I think it's nice to include kids in weddings.

If you don't want to bring your kids and go as a couple then that's great but I think kids should be invited.

gannett · 07/11/2022 08:04

user1474315215 · 06/11/2022 21:58

Hate them. Weddings are about joining and creating families and children should be central to that.

What bollocks.

I have no plans to get married but if I did none of my family would be there as I'm NC with them. From DP's side there'd be very few. The majority of guests would be friends, who I consider my chosen family and far superior to be actual family. We're also child-free so I'm not sure why children should be central to a celebration of our relationship. This hypothetical wedding would certainly be child-free for the simple reason that parties are a million times more fun without children around; I don't know the ins and outs of every single friend's childcare situation but I certainly wouldn't take offence if they couldn't make it.

Nosleepforthismum · 07/11/2022 08:11

More importantly is why some people WANT to bring their kids to a wedding.

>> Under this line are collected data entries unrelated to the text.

Lemma ReleaseDomainTables_spec role (s s' : State) F d x r : Spaces role s F -> domains s !! d = Some x ->
  ReleaseDomainTables d s = (r, s') ->
  Spaces (without d role) s' F /\ vtd s' = vtd s /\ domains s' = <[d := no_domain]> (domains s).
Proof.
  intros HS Hx. pose proof (proj1 HS) as B. destruct (b_tables _ _ B d x Hx) as (T1 & T2 & T3 & T4 & T5).
  unfold ReleaseDomainTables, bind, get_domain. rewrite (list_lookup_total_correct _ _ _ Hx). fold (live_tables x).
  destruct (release_tables_spec (live_tables x) s T3) as (V & D & M & P).
  { intros t Ht%T4. by apply (b_owned _ _ B _ _ Ht). }
  destruct (release_tables _ s) as [u s1]. cbn [snd] in V, D, M, P. unfold put_domain. intros [= <- <-].
  cbn [vtd domains memory pool]. rewrite V, D. split; [|done].
  assert (forall p, without d role !! p = Some (DomainTable d) <-> False) as Hnone
    by (intros p; rewrite lookup_without; tauto).
  apply (Spaces_rebuild role (without d role) s _ F F d); cbn [vtd domains memory pool]; try done.
  - pose proof B as [B1 B2 B3 B4 B5 B6]. constructor; cbn [vtd domains memory pool]; try done.
    + intros p r [Hp Hr]%lookup_without. destruct (B1 p r Hp) as [(P1 & P2 & P3) Po]. split; [done|].
      intros q Hq. apply P. split; [by apply Po|]. intros t Ht%T4 Hin.
      destruct (B1 _ _ Ht) as [(? & ? & ?) _]. assert (t = p) as -> by lia. congruence.
    + split; [apply B2|]. intros a Ha. rewrite lookup_without. split; [by apply B2|done].
    + intros Hnz. destruct (B3 Hnz) as [R1 R2]. rewrite M. split; [by rewrite lookup_without|].
      intros bus Hb. rewrite lookup_without. destruct (R2 bus Hb); [by left|by right].
    + by rewrite length_insert.
    + intros d' y [(<- & <- & _)|[Hd Hl]]%list_lookup_insert_Some.
      * split_and!; [done|cbn; lia|by apply NoDup_nil|  |done]. intros p. rewrite Hnone.
        unfold live_tables, no_domain; cbn [table_count]. rewrite take_0. split; [apply not_elem_of_nil|done].
      * destruct (B6 d' y Hl) as (U1 & U2 & U3 & U4 & U5). split_and!; try done. intros p.
        rewrite U4, lookup_without. split; [intros ->; split; [done|congruence]|by intros [? _]].
  - intros d' y Hd. by rewrite list_lookup_insert_ne.
  - intros d' a Hd Ha. by rewrite M.
  - intros d' p Hd Hp. rewrite lookup_without. split; [done|congruence].
  - intros y. rewrite list_lookup_insert_eq by by eapply lookup_lt_Some. by intros [= <-].
Qed.

(** The record [CreateDomain] starts with. *)
Definition fresh_domain (dev : DeviceNode) (d : nat) : IovaDomain :=
  MkDomain true false dev (VtdFirstTranslatedDomain + Z.of_nat d) 0 (tables no_domain) 0 (mappings no_domain).

(** A new domain translates nothing; a failed creation changes nothing but the pool. *)
Lemma CreateDomain_spec role (s s' : State) F dev r : Spaces role s F -> dev_ok dev -> CreateDomain dev s = (r, s') ->
  vtd s' = vtd s /\
  match r with
  | None => Spaces role s' F /\ domains s' = domains s
  | Some d => exists role' p, domains s !! d = Some no_domain /\
      domains s' = <[d := with_root p (add_table p (fresh_domain dev d))]> (domains s) /\
      Spaces role' s' (over F d 0 (2 ^ 48) (fun _ => None))
  end.
Proof.
  intros HS Hdev. unfold CreateDomain. destruct (list_find _ (domains s)) as [[d x]|] eqn:Ef; [|intros [= <- <-]; done].
  apply list_find_Some in Ef as (Hx & Ha & _). pose proof (proj1 HS) as B.
  pose proof (proj2 HS d x Hx) as Hs. unfold Space in Hs. rewrite Ha in Hs. subst x.
  assert (d < length (domains s))%nat as Hd by by eapply lookup_lt_Some.
  unfold bind at 1. fold (fresh_domain dev d). set (s1 := (put_domain d (fresh_domain dev d) s).2).
  change (put_domain d (fresh_domain dev d) s) with (tt, s1). cbn beta iota.
  assert (Base role s1) as B1 by (apply (Base_put role s d no_domain); try done; cbn; lia).
  assert (domains s1 !! d = Some (fresh_domain dev d)) as Hx1 by by apply list_lookup_insert_eq.
  unfold bind at 1. destruct (AllocateDomainTable d s1) as [p s2] eqn:Ea.
  destruct (AllocateDomainTable_spec role s1 s2 d _ p B1 Hx1 Ea) as [V2 [(-> & B2 & D2 & M2) | (Hp & Hr & B2 & D2 & Z2 & W2)]].
  - unfold bind, get_domain, put_domain. rewrite D2, (list_lookup_total_correct _ _ _ Hx1). cbn [Z.eqb].
    intros [= <- <-]. cbn [vtd domains memory pool hw]. split; [done|]. cbn [s1 put_domain snd domains].
    rewrite !list_insert_insert_eq, list_insert_id by done.
    assert (Base role (MkIommu (vtd s2) (domains s) (memory s2) (pool s2) (hw s2))) as B3.
    { pose proof (Base_put role s2 d (fresh_domain dev d) no_domain B2 ltac:(by rewrite D2) eq_refl eq_refl (Nat.le_0_l _) eq_refl) as B3.
      cbn [put_domain snd] in B3. rewrite D2 in B3. cbn [s1 put_domain snd domains] in B3.
      by rewrite list_insert_insert_eq, list_insert_id in B3. }
    split; [|done]. by apply (Spaces_pool role s).
  - unfold bind, get_domain, put_domain. destruct Hp as (P1 & P2 & P3). replace (p =? 0) with false by lia.
    assert (domains s2 = <[d := add_table p (fresh_domain dev d)]> (domains s)) as D2'.
    { rewrite D2. cbn [s1 put_domain snd domains]. by rewrite list_insert_insert_eq. }
    assert (domains s2 !! d = Some (add_table p (fresh_domain dev d))) as Hx2 by (rewrite D2'; by apply list_lookup_insert_eq).
    rewrite (list_lookup_total_correct _ _ _ Hx2). intros [= <- <-]. cbn [vtd]. split; [done|].
    exists (<[p := DomainTable d]> role), p. split; [done|]. cbn [domains]. rewrite D2', list_insert_insert_eq. split; [done|].
    destruct (Tree_empty (memory s2) p (conj P1 (conj P2 P3)) Z2) as [T Ht].
    apply (Spaces_rebuild role _ s _ F _ d HS); cbn [vtd domains memory pool].
    + pose proof (Base_put _ s2 d _ (with_root p (add_table p (fresh_domain dev d))) B2 Hx2 eq_refl eq_refl ltac:(apply Nat.leb_le; reflexivity) eq_refl) as B3.
      cbn [put_domain snd] in B3. by rewrite D2', list_insert_insert_eq in B3.
    + intros d' y Hne. by rewrite list_lookup_insert_ne.
    + intros d' a Hne Ha2. apply W2. intros Hin. assert (page_of a = p) as E by (unfold page_of; lia).
      change (role !! page_of a = Some (DomainTable d')) in Ha2. congruence.
    + intros d' q Hne Hq. rewrite lookup_insert_ne; [done|]. congruence.
    + intros d' va Hne. by apply over_other.
    + intros y. rewrite list_lookup_insert_eq by done. intros [= <-]. unfold Space. cbn [with_root dom_active add_table fresh_domain device root].
      split; [done|]. eexists. split; [exact T|]. split.
      * intros k q t. destruct (_ && _); [|done]. intros [= <-]. apply lookup_insert_eq.
      * intros va Hva. rewrite Ht, over_same by done. by replace ((0 <=? va) && (va <? 2 ^ 48)) with true by lia.
Qed.

(** ** Attaching *)

(** The words of a context entry, and the queue. *)
Definition context_memory (v : VtdState) (c a : Z) : Prop := a = c \/ a = c + 8 \/ queue_memory v a.

Lemma keeps_flush v c : queue_ok v -> keeps v (context_memory v c) (InvalidateVtdCaches (Pl:=Pl) (HW:=HW)).
Proof. intros Q. apply (keeps_mono v (queue_memory v)); [|by apply keeps_invalidate]. intros a Ha. by right; right. Qed.

Lemma keeps_low v c x : keeps v (context_memory v c) (store (Pl:=Pl) (HW:=HW) c x).
Proof. apply keeps_store. by left. Qed.
Lemma keeps_high v c x : keeps v (context_memory v c) (store (Pl:=Pl) (HW:=HW) (c + 8) x).
Proof. apply keeps_store. by right; left. Qed.

Definition entry_is (s : State) (c low high : Z) : Prop :=
  word (memory s) c = low /\ word (memory s) (c + 8) = high.

(** A flush leaves the context entry alone. *)
Lemma flush_entry role (s s' : State) c low high r : Base role s -> InvalidateVtdCaches s = (r, s') ->
  role !! page_of c = Some ContextTable -> role !! page_of (c + 8) = Some ContextTable ->
  entry_is s c low high -> entry_is s' c low high.
Proof.
  intros B E H1 H2 [E1 E2]. destruct (b_queue _ _ B) as [Q1 Q2].
  pose proof (keeps_invalidate (vtd s) Q1 s eq_refl) as (_ & _ & _ & W). rewrite E in W. cbn [snd] in W.
  split; rewrite W; try done; intros Hq%Q2; congruence.
Qed.

Lemma store_entry (s : State) c low high : entry_is (store c low (store (c + 8) high s).2).2 c low high.
Proof.
  split; cbn [store snd memory]; rewrite !word_insert; rewrite ?Z.eqb_refl; [done|].
  by replace (c + 8 =? c) with false by lia.
Qed.

(** Operations on a context entry leave the domains alone. *)
Lemma Spaces_context role (s s' : State) F c {A} (m : State -> A * State) r : Spaces role s F ->
  role !! page_of c = Some ContextTable -> role !! page_of (c + 8) = Some ContextTable ->
  keeps (vtd s) (context_memory (vtd s) c) m -> m s = (r, s') ->
  Spaces role s' F /\ vtd s' = vtd s /\ domains s' = domains s.
Proof.
  intros HS H1 H2 Hk E. replace s' with (m s).2 by by rewrite E. eapply Spaces_keeps; [done|done|exact Hk|].
  intros a [-> | [-> | Ha]]; [by right; left..|]. left. by apply (b_queue _ _ (proj1 HS)).
Qed.

Lemma RestorePassthroughContext_spec role (s s' : State) F c r : Spaces role s F ->
  role !! page_of c = Some ContextTable -> role !! page_of (c + 8) = Some ContextTable ->
  RestorePassthroughContext c s = (r, s') ->
  Spaces role s' F /\ vtd s' = vtd s /\ domains s' = domains s /\ entry_is s' c passthrough_low passthrough_high.
Proof.
  intros HS H1 H2 E. pose proof (proj1 (b_queue _ _ (proj1 HS))) as Q.
  destruct (Spaces_context role s s' F c (RestorePassthroughContext c) r HS H1 H2) as (S' & V' & D'); [|done|].
  { unfold RestorePassthroughContext. pose proof keeps_low. pose proof keeps_high. pose proof keeps_flush. keeps. }
  split_and!; try done. revert E. unfold RestorePassthroughContext. unfold bind at 1, store at 1.
  set (s1 := MkIommu _ _ _ _ _). destruct (Spaces_context role s s1 F c (store c 0) tt HS H1 H2 (keeps_low _ _ _) eq_refl) as (S1 & V1 & _).
  unfold bind at 1. destruct (InvalidateVtdCaches s1) as [u s2] eqn:E2.
  destruct (Spaces_invalidate role s1 F u s2 S1 E2) as (S2 & V2 & _ & _).
  unfold bind. intros E. change (InvalidateVtdCaches (store c passthrough_low (store (c + 8) passthrough_high s2).2).2 = (r, s')) in E.
  set (s3 := (store (c + 8) passthrough_high s2).2) in E. set (s4 := (store c passthrough_low s3).2) in E.
  destruct (Spaces_context role s2 s3 F c (store (c + 8) passthrough_high) tt S2 H1 H2 (keeps_high _ _ _) eq_refl) as (S3 & _).
  destruct (Spaces_context role s3 s4 F c (store c passthrough_low) tt S3 H1 H2 (keeps_low _ _ _) eq_refl) as (S4 & _).
  apply (flush_entry role s4 s' c _ _ r (proj1 S4) E H1 H2), store_entry.
Qed.

(** The context entry of a device. *)
Definition context_of (s : State) (dev : DeviceNode) : Z :=
  Z.land (word (memory s) (root_table (vtd s) + 16 * pci_bus (fields dev))) VtdPageAddressMask
  + 16 * requester (fields dev).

You have to be responsible all day trying to keep them in check, you can’t relax, can’t get drunk, barely have an actual conversation with another adult because you’re also eying up your toddler getting ready for another escape attempt/theft of various items/general destruction.

From the B&G’s point of view, they are also usually put in the position of all kids or none and you always have that one arsehole relative with 4 kids who use family events as an excuse to do no parenting at all and let their little darlings run amok, screeching with too much sugar and causing absolute chaos.

Liorae · 07/11/2022 08:11

AintNoPartyLikeANumber10Party · 07/11/2022 04:33

Well good for you @Proamble but we don’t have the same opinion. Maybe it’s cultural? Some of my earliest memories are attending big family weddings. I’ve never been to a wedding in my culture that is child-free. And to be clear, on the few occasions I’ve seen this, I don’t resent the B and G. I’m not angry, just disappointed. For me, getting married in front of everyone who matters to you is the point. But like I said, maybe it’s cultural 🤷‍♀️

Maybe it is cultural. I got married in front of a
Justice of the peace and two witnesses 30 years ago. I am just as married as you 30 years later. Perhaps you think I would be more married if there were some kids there?

KimberleyClark · 07/11/2022 08:11

Our wedding was child free apart from my husband’s godson and his sister. Neither of us had any nephews or nieces to invite at the time and not many of our friends had children.

I think weddings are boring for young children, and why should there be an onus on the bride and groom to lay on entertainment for them? I think some parents are incredibly entitled in expecting their children to be welcome at every event they are invited to.

Yousee · 07/11/2022 08:12

The kids dancing together and having fun were one of the best bits of our wedding. They were all a bit older though, think the youngest was 6.
We recently went to a wedding where the actual ceremony and vows were inaudible due to a howling baby, whining toddler and idiot parents loudly "shushing" instead of removing the kids.
After a 2 year Covid delay too. I was a bit gutted for the couple and raging that the parents had no sense of manners.

MorrisZapp · 07/11/2022 08:24

Saltywalruss · 06/11/2022 22:40

Learning to behave yourself even though you are bored is a good life lesson. Children don't have to be constantly entertained.

Are you honestly suggesting that people should pay a hundred quid and bump a workmate off the guest list so that a child they hardly know can learn how to cope with boredom? How about only inviting people who will actually enjoy it? Let's face it, nobody judges fathers when the kids run wild, they judge the mothers. It's giving women extra work on a day that some people do prefer to use to have a drink with friends and family they may not have seen for years.